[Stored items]
Lemma index_of_example_fields :
  ∃ h tbl, stored_index (C := identity_codec) example_log h tbl ∧
    hh_entry_block_bits h = 0 ∧ hh_address_size h = 4.
Proof.
  assert (Hfields : loaded_fields ((_ ← sparkey_hash_write (C := identity_codec) 9 "b.spi" "a.spl" 0;
    sparkey_load_hashheader "b.spi") (os_store [])).1 = Some (0, 4)) by (vm_compute; reflexivity).
  destruct (written_index (C := identity_codec) 9 "b.spi" "a.spl" 0 example_log (os_store []))
    as (o1 & h & tbl & Hrun & _ & _ & Hf & Hidx).
  - rewrite <- (app_nil_r (st_file _)). apply os_store_log.
  - apply os_store_wf.
  - done.
  - apply no_index; [done|cbn; lia|by repeat constructor].
  - exact example_log_ok.
  - by left.
  - cbn; lia.
  - exists h, tbl. split; [done|].
    destruct (Hidx _ (some_reader_opened example_log)) as (_ & Hty & Hval & Hmaj & Hmin & _).
    rewrite (bind_Ok _ _ _ _ _ Hrun), (load_index _ _ _ _ Hf Hty Hval Hmaj Hmin) in Hfields.
    cbn [fst loaded_fields] in Hfields. injection Hfields as -> ->. by split.
Qed.

(** The second session: more entries, and an index brought up to date. *)
Definition store_grow_and_look_up {C : Codec} (fuel : nat) (hash_filename log_filename : string)
    (t block_size : Z) (es1 es2 : list entry) (keys : list (list Z))
    : MC os (list (option (list Z))) :=
  _ ← write_log log_filename t block_size es1;
  _ ← sparkey_hash_write fuel hash_filename log_filename 0;
  _ ← append_log log_filename es2;
  _ ← sparkey_hash_write fuel hash_filename log_filename 0;
  lookup_all hash_filename log_filename keys.

(** ** Properties *)

(** C1. Storing and looking up: after a log is written, with or without compression, and
    indexed, a lookup of any key returns the value of its last put, unless a deletion came
    later: the index answers as the map that replaying the entries gives. Keys are shorter
    than 2^31 bytes; with compression a block has at least ten bytes, the encoded lengths of
    every entry fit in one, and the log has no more puts, and no more deletes, than bytes,
    so that it opens. *)
Theorem store_roundtrip {C : Codec} fuel name log_name t block_size hash_size es S keys o :
  os_sched o = [] → os_wf o → (8 ≤ length (os_entropy o))%nat → bytes_ok (os_entropy o) →
  name ≠ log_name → os_names o !! name = None →
  written t block_size (seed_of o) es S → store_ok S →
  hash_size = 0 ∨ valid_size hash_size → (length es < fuel)%nat → short_keys keys →
  (store_and_look_up fuel name log_name t block_size hash_size es keys o).1 =
    Ok ((λ k, replay es !! k) <$> keys).
Proof.
  intros Hs Hwf He Hb Hne Hn Hw Hst Hsize Hfuel Hkeys. destruct (written_entries _ _ _ _ _ Hw) as [<- _].
  destruct (written_log log_name t block_size _ S o Hs Hwf ltac:(lia) Hb Hw)
    as (o1 & Hrun1 & Hf1 & Hwf1 & He1 & Hn1).
  unfold store_and_look_up. rewrite (bind_Ok _ _ _ _ _ Hrun1).
  assert (Hbefore : index_before o1 name S hash_size).
  { apply no_index; [by rewrite Hn1|rewrite He1, length_drop; lia|rewrite He1; by apply bytes_ok_drop]. }
  destruct (written_index fuel name log_name hash_size S o1 Hf1 Hwf1 Hne Hbefore Hst Hsize Hfuel)
    as (o2 & h & tbl & Hrun & Hwf2 & Hlf2 & Hf2 & Hidx).
  rewrite (bind_Ok _ _ _ _ _ Hrun). rewrite <- (app_nil_r (st_file S)) in Hlf2.
  by apply (indexed_clients name log_name S [] h tbl o2 Hf2 Hlf2 Hwf2 Hst Hidx).
Qed.

Lemma store_roundtrip_witness :
  (store_and_look_up (C := identity_codec) 9 "a.spi" "a.spl" SPARKEY_COMPRESSION_SNAPPY 10 0 es_example
     [[1; 2]; [7]; [5]] os_empty).1 = Ok [Some [3]; None; None].
Proof.
  rewrite (store_roundtrip (C := identity_codec) 9 "a.spi" "a.spl" SPARKEY_COMPRESSION_SNAPPY 10 0 es_example
    (example_blocks (seed_of os_empty) seed_of_empty) [[1; 2]; [7]; [5]] os_empty eq_refl os_empty_wf);
    [done|cbn; lia|by repeat constructor|done|done|by apply example_blocks_written|
    exact (example_blocks_ok _ _)|by left|cbn; lia|by repeat constructor].
Defined.

(** C2. A store that grows, while it has fewer than 2^22 puts, below which the hash size
    that the library chooses is kept: entries appended after the log was indexed, and a
    second call of sparkey_hash_write, which copies the table of the old index and adds the
    new entries to it, give the answers of the whole sequence of entries. In a compressed
    log the appended entries start a new block; its blocks have at least ten bytes, the
    encoded lengths of every entry fit in one, and it has no more puts, and no more deletes,
    than bytes, so that it opens. Keys are shorter than 2^31 bytes. *)
Theorem store_grows {C : Codec} fuel name log_name t block_size es1 es2 S1 S2 keys o :
  os_sched o = [] → os_wf o → (8 ≤ length (os_entropy o))%nat → bytes_ok (os_entropy o) →
  name ≠ log_name → os_names o !! name = None →
  written t block_size (seed_of o) es1 S1 → appended es2 S1 S2 → store_ok S1 → store_ok S2 →
  zlen (puts_of (es1 ++ es2)) < 2 ^ 22 → (length (es1 ++ es2) < fuel)%nat → short_keys keys →
  (store_grow_and_look_up fuel name log_name t block_size es1 es2 keys o).1 =
    Ok ((λ k, replay (es1 ++ es2) !! k) <$> keys).
Proof.
  intros Hs Hwf He Hb Hne Hn Hw Ha Hst1 Hst Hfew Hfuel Hkeys. destruct (written_entries _ _ _ _ _ Hw) as [<- _].
  pose proof (appended_grows _ _ _ Ha) as Hg. pose proof (grows_entries _ _ _ Hg) as Hes.
  rewrite length_app in Hfuel.
  destruct (written_log log_name t block_size _ S1 o Hs Hwf ltac:(lia) Hb Hw)
    as (o1 & Hrun1 & Hf1 & Hwf1 & He1 & Hn1).
  unfold store_grow_and_look_up. rewrite (bind_Ok _ _ _ _ _ Hrun1).
  assert (Hbefore : index_before o1 name S1 0).
  { apply no_index; [by rewrite Hn1|rewrite He1, length_drop; lia|rewrite He1; by apply bytes_ok_drop]. }
  destruct (written_index fuel name log_name 0 S1 o1 Hf1 Hwf1 Hne Hbefore Hst1
    ltac:(by left) ltac:(lia)) as (o2 & h & tbl & Hrun & Hwf2 & Hlf2 & Hf2 & Hidx).
  rewrite (bind_Ok _ _ _ _ _ Hrun).
  destruct (appended_log name log_name es2 S1 S2 h tbl o2 Hlf2 Hf2 Hwf2 Ha)
    as (o3 & Happ & Hwf3 & He3 & Hlf3 & Hf3). rewrite (bind_Ok _ _ _ _ _ Happ).
  assert (Hbefore3 : index_before o3 name S2 0).
  { apply (older_index _ _ _ _ S1 es2 h tbl); try done. right. rewrite Hes. split; [done|by right]. }
  destruct (written_index fuel name log_name 0 S2 o3 Hlf3 Hwf3 Hne Hbefore3 Hst
    ltac:(by left)) as (o4 & h4 & tbl4 & Hrun4 & Hwf4 & Hlf4 & Hf4 & Hidx4); [rewrite Hes, length_app; lia|].
  rewrite (bind_Ok _ _ _ _ _ Hrun4), <- Hes. rewrite <- (app_nil_r (st_file S2)) in Hlf4.
  by apply (indexed_clients name log_name S2 [] h4 tbl4 o4 Hf4 Hlf4 Hwf4 Hst Hidx4).
Qed.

_Your instructions:_
All of the data above should be reproduced exactly, with nothing left out.

_Answer to the problem:_
Lemma index_of_example_fields :
  ∃ h tbl, stored_index (C := identity_codec) example_log h tbl ∧
    hh_entry_block_bits h = 0 ∧ hh_address_size h = 4.
Proof.
  assert (Hfields : loaded_fields ((_ ← sparkey_hash_write (C := identity_codec) 9 "b.spi" "a.spl" 0;
    sparkey_load_hashheader "b.spi") (os_store [])).1 = Some (0, 4)) by (vm_compute; reflexivity).
  destruct (written_index (C := identity_codec) 9 "b.spi" "a.spl" 0 example_log (os_store []))
    as (o1 & h & tbl & Hrun & _ & _ & Hf & Hidx).
  - rewrite <- (app_nil_r (st_file _)). apply os_store_log.
  - apply os_store_wf.
  - done.
  - apply no_index; [done|cbn; lia|by repeat constructor].
  - exact example_log_ok.
  - by left.
  - cbn; lia.
  - exists h, tbl. split; [done|].
    destruct (Hidx _ (some_reader_opened example_log)) as (_ & Hty & Hval & Hmaj & Hmin & _).
    rewrite (bind_Ok _ _ _ _ _ Hrun), (load_index _ _ _ _ Hf Hty Hval Hmaj Hmin) in Hfields.
    cbn [fst loaded_fields] in Hfields. injection Hfields as -> ->. by split.
Qed.

(** The second session: more entries, and an index brought up to date. *)
Definition store_grow_and_look_up {C : Codec} (fuel : nat) (hash_filename log_filename : string)
    (t block_size : Z) (es1 es2 : list entry) (keys : list (list Z))
    : MC os (list (option (list Z))) :=
  _ ← write_log log_filename t block_size es1;
  _ ← sparkey_hash_write fuel hash_filename log_filename 0;
  _ ← append_log log_filename es2;
  _ ← sparkey_hash_write fuel hash_filename log_filename 0;
  lookup_all hash_filename log_filename keys.

(** ** Properties *)

(** C1. Storing and looking up: after a log is written, with or without compression, and
    indexed, a lookup of any key returns the value of its last put, unless a deletion came
    later: the index answers as the map that replaying the entries gives. Keys are shorter
    than 2^31 bytes; with compression a block has at least ten bytes, the encoded lengths of
    every entry fit in one, and the log has no more puts, and no more deletes, than bytes,
    so that it opens. *)
Theorem store_roundtrip {C : Codec} fuel name log_name t block_size hash_size es S keys o :
  os_sched o = [] → os_wf o → (8 ≤ length (os_entropy o))%nat → bytes_ok (os_entropy o) →
  name ≠ log_name → os_names o !! name = None →
  written t block_size (seed_of o) es S → store_ok S →
  hash_size = 0 ∨ valid_size hash_size → (length es < fuel)%nat → short_keys keys →
  (store_and_look_up fuel name log_name t block_size hash_size es keys o).1 =
    Ok ((λ k, replay es !! k) <$> keys).
Proof.
  intros Hs Hwf He Hb Hne Hn Hw Hst Hsize Hfuel Hkeys. destruct (written_entries _ _ _ _ _ Hw) as [<- _].
  destruct (written_log log_name t block_size _ S o Hs Hwf ltac:(lia) Hb Hw)
    as (o1 & Hrun1 & Hf1 & Hwf1 & He1 & Hn1).
  unfold store_and_look_up. rewrite (bind_Ok _ _ _ _ _ Hrun1).
  assert (Hbefore : index_before o1 name S hash_size).
  { apply no_index; [by rewrite Hn1|rewrite He1, length_drop; lia|rewrite He1; by apply bytes_ok_drop]. }
  destruct (written_index fuel name log_name hash_size S o1 Hf1 Hwf1 Hne Hbefore Hst Hsize Hfuel)
    as (o2 & h & tbl & Hrun & Hwf2 & Hlf2 & Hf2 & Hidx).
  rewrite (bind_Ok _ _ _ _ _ Hrun). rewrite <- (app_nil_r (st_file S)) in Hlf2.
  by apply (indexed_clients name log_name S [] h tbl o2 Hf2 Hlf2 Hwf2 Hst Hidx).
Qed.

Lemma store_roundtrip_witness :
  (store_and_look_up (C := identity_codec) 9 "a.spi" "a.spl" SPARKEY_COMPRESSION_SNAPPY 10 0 es_example
     [[1; 2]; [7]; [5]] os_empty).1 = Ok [Some [3]; None; None].
Proof.
  rewrite (store_roundtrip (C := identity_codec) 9 "a.spi" "a.spl" SPARKEY_COMPRESSION_SNAPPY 10 0 es_example
    (example_blocks (seed_of os_empty) seed_of_empty) [[1; 2]; [7]; [5]] os_empty eq_refl os_empty_wf);
    [done|cbn; lia|by repeat constructor|done|done|by apply example_blocks_written|
    exact (example_blocks_ok _ _)|by left|cbn; lia|by repeat constructor].
Defined.

(** C2. A store that grows, while it has fewer than 2^22 puts, below which the hash size
    that the library chooses is kept: entries appended after the log was indexed, and a
    second call of sparkey_hash_write, which copies the table of the old index and adds the
    new entries to it, give the answers of the whole sequence of entries. In a compressed
    log the appended entries start a new block; its blocks have at least ten bytes, the
    encoded lengths of every entry fit in one, and it has no more puts, and no more deletes,
    than bytes, so that it opens. Keys are shorter than 2^31 bytes. *)
Theorem store_grows {C : Codec} fuel name log_name t block_size es1 es2 S1 S2 keys o :
  os_sched o = [] → os_wf o → (8 ≤ length (os_entropy o))%nat → bytes_ok (os_entropy o) →
  name ≠ log_name → os_names o !! name = None →
  written t block_size (seed_of o) es1 S1 → appended es2 S1 S2 → store_ok S1 → store_ok S2 →
  zlen (puts_of (es1 ++ es2)) < 2 ^ 22 → (length (es1 ++ es2) < fuel)%nat → short_keys keys →
  (store_grow_and_look_up fuel name log_name t block_size es1 es2 keys o).1 =
    Ok ((λ k, replay (es1 ++ es2) !! k) <$> keys).
Proof.
  intros Hs Hwf He Hb Hne Hn Hw Ha Hst1 Hst Hfew Hfuel Hkeys. destruct (written_entries _ _ _ _ _ Hw) as [<- _].
  pose proof (appended_grows _ _ _ Ha) as Hg. pose proof (grows_entries _ _ _ Hg) as Hes.
  rewrite length_app in Hfuel.
  destruct (written_log log_name t block_size _ S1 o Hs Hwf ltac:(lia) Hb Hw)
    as (o1 & Hrun1 & Hf1 & Hwf1 & He1 & Hn1).
  unfold store_grow_and_look_up. rewrite (bind_Ok _ _ _ _ _ Hrun1).
  assert (Hbefore : index_before o1 name S1 0).
  { apply no_index; [by rewrite Hn1|rewrite He1, length_drop; lia|rewrite He1; by apply bytes_ok_drop]. }
  destruct (written_index fuel name log_name 0 S1 o1 Hf1 Hwf1 Hne Hbefore Hst1
    ltac:(by left) ltac:(lia)) as (o2 & h & tbl & Hrun & Hwf2 & Hlf2 & Hf2 & Hidx).
  rewrite (bind_Ok _ _ _ _ _ Hrun).
  destruct (appended_log name log_name es2 S1 S2 h tbl o2 Hlf2 Hf2 Hwf2 Ha)
    as (o3 & Happ & Hwf3 & He3 & Hlf3 & Hf3). rewrite (bind_Ok _ _ _ _ _ Happ).
  assert (Hbefore3 : index_before o3 name S2 0).
  { apply (older_index _ _ _ _ S1 es2 h tbl); try done. right. rewrite Hes. split; [done|by right]. }
  destruct (written_index fuel name log_name 0 S2 o3 Hlf3 Hwf3 Hne Hbefore3 Hst
    ltac:(by left)) as (o4 & h4 & tbl4 & Hrun4 & Hwf4 & Hlf4 & Hf4 & Hidx4); [rewrite Hes, length_app; lia|].
  rewrite (bind_Ok _ _ _ _ _ Hrun4), <- Hes. rewrite <- (app_nil_r (st_file S2)) in Hlf4.
  by apply (indexed_clients name log_name S2 [] h4 tbl4 o4 Hf4 Hlf4 Hwf4 Hst Hidx4).
Qed.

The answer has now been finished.